• **Exercise prompt**:
Show every line below where "AstDomainBounds" appears.

• **Extracted material**:
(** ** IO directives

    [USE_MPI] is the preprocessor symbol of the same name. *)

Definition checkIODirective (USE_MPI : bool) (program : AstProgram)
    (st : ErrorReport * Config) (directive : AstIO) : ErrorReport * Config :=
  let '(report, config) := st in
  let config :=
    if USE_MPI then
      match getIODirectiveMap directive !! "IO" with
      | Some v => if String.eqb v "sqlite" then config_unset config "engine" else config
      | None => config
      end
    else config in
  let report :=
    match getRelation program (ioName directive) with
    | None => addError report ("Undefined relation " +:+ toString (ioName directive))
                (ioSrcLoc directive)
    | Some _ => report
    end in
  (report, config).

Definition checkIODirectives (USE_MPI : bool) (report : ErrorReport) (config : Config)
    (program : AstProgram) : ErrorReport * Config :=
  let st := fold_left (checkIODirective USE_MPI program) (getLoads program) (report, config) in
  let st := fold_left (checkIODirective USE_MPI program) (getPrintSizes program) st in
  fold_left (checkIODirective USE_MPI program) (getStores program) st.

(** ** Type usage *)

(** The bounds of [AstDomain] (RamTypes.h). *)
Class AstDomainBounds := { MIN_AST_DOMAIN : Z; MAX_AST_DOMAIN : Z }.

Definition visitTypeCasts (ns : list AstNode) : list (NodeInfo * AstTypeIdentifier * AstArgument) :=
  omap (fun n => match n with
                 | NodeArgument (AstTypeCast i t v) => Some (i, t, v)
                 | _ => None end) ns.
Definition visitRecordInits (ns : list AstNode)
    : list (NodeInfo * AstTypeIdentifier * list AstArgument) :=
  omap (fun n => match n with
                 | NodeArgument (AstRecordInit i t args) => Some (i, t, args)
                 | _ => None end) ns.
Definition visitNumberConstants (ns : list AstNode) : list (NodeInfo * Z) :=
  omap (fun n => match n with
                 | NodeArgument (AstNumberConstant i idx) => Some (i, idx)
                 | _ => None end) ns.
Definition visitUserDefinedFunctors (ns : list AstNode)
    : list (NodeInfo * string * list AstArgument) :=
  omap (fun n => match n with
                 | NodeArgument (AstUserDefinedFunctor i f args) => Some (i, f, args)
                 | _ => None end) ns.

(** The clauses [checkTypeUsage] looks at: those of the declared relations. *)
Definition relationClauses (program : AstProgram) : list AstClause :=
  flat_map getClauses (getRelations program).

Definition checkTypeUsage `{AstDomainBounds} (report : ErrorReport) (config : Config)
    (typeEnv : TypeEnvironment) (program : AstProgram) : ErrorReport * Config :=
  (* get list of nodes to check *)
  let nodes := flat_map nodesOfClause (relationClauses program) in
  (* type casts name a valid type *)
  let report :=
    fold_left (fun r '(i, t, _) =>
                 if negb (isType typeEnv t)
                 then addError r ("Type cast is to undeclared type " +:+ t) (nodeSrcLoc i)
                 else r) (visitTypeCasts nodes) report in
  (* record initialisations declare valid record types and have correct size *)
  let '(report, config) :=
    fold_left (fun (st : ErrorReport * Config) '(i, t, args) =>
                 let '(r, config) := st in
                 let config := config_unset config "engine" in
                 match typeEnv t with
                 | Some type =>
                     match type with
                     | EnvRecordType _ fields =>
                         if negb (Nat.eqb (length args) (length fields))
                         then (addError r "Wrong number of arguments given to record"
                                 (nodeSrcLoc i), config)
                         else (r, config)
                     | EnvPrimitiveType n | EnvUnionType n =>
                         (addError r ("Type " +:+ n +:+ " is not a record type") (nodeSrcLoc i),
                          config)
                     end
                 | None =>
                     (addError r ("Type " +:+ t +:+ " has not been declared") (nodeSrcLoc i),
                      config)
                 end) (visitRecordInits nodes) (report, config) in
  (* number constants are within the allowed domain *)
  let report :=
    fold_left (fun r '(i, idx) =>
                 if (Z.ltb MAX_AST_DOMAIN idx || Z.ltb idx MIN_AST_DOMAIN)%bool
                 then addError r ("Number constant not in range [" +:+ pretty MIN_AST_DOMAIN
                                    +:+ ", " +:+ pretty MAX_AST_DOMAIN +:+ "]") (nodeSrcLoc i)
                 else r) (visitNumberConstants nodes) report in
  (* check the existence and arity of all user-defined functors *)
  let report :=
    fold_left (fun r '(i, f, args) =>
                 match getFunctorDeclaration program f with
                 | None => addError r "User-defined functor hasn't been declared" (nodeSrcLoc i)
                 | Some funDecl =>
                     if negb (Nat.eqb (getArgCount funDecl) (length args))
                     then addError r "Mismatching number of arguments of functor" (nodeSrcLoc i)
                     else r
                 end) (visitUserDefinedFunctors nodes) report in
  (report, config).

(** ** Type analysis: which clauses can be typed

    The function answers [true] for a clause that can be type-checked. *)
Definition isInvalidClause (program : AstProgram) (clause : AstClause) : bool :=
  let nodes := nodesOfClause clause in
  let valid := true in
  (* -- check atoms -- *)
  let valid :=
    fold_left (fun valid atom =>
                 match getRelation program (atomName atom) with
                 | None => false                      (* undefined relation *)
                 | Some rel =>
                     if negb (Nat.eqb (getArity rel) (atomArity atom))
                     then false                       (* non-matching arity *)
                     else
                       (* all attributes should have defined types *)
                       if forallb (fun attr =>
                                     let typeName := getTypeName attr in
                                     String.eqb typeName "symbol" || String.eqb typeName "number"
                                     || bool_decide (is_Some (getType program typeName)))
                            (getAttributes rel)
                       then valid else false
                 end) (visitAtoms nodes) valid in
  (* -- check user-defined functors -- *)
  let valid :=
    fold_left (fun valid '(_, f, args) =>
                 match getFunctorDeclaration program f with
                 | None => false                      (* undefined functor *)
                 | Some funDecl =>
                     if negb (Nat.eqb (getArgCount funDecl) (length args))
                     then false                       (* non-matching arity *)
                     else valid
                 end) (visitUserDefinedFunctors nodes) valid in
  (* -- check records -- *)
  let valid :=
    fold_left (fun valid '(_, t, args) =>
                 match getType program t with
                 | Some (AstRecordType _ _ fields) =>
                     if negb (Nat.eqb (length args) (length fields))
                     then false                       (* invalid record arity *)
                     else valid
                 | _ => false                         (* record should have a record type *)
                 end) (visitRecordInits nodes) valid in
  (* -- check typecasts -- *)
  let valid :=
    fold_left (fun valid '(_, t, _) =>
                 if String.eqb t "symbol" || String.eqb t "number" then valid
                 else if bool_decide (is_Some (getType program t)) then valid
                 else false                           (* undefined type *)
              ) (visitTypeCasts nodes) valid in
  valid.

• **Task answer**:
Class AstDomainBounds := { MIN_AST_DOMAIN : Z; MAX_AST_DOMAIN : Z }.
Definition checkTypeUsage `{AstDomainBounds} (report : ErrorReport) (config : Config)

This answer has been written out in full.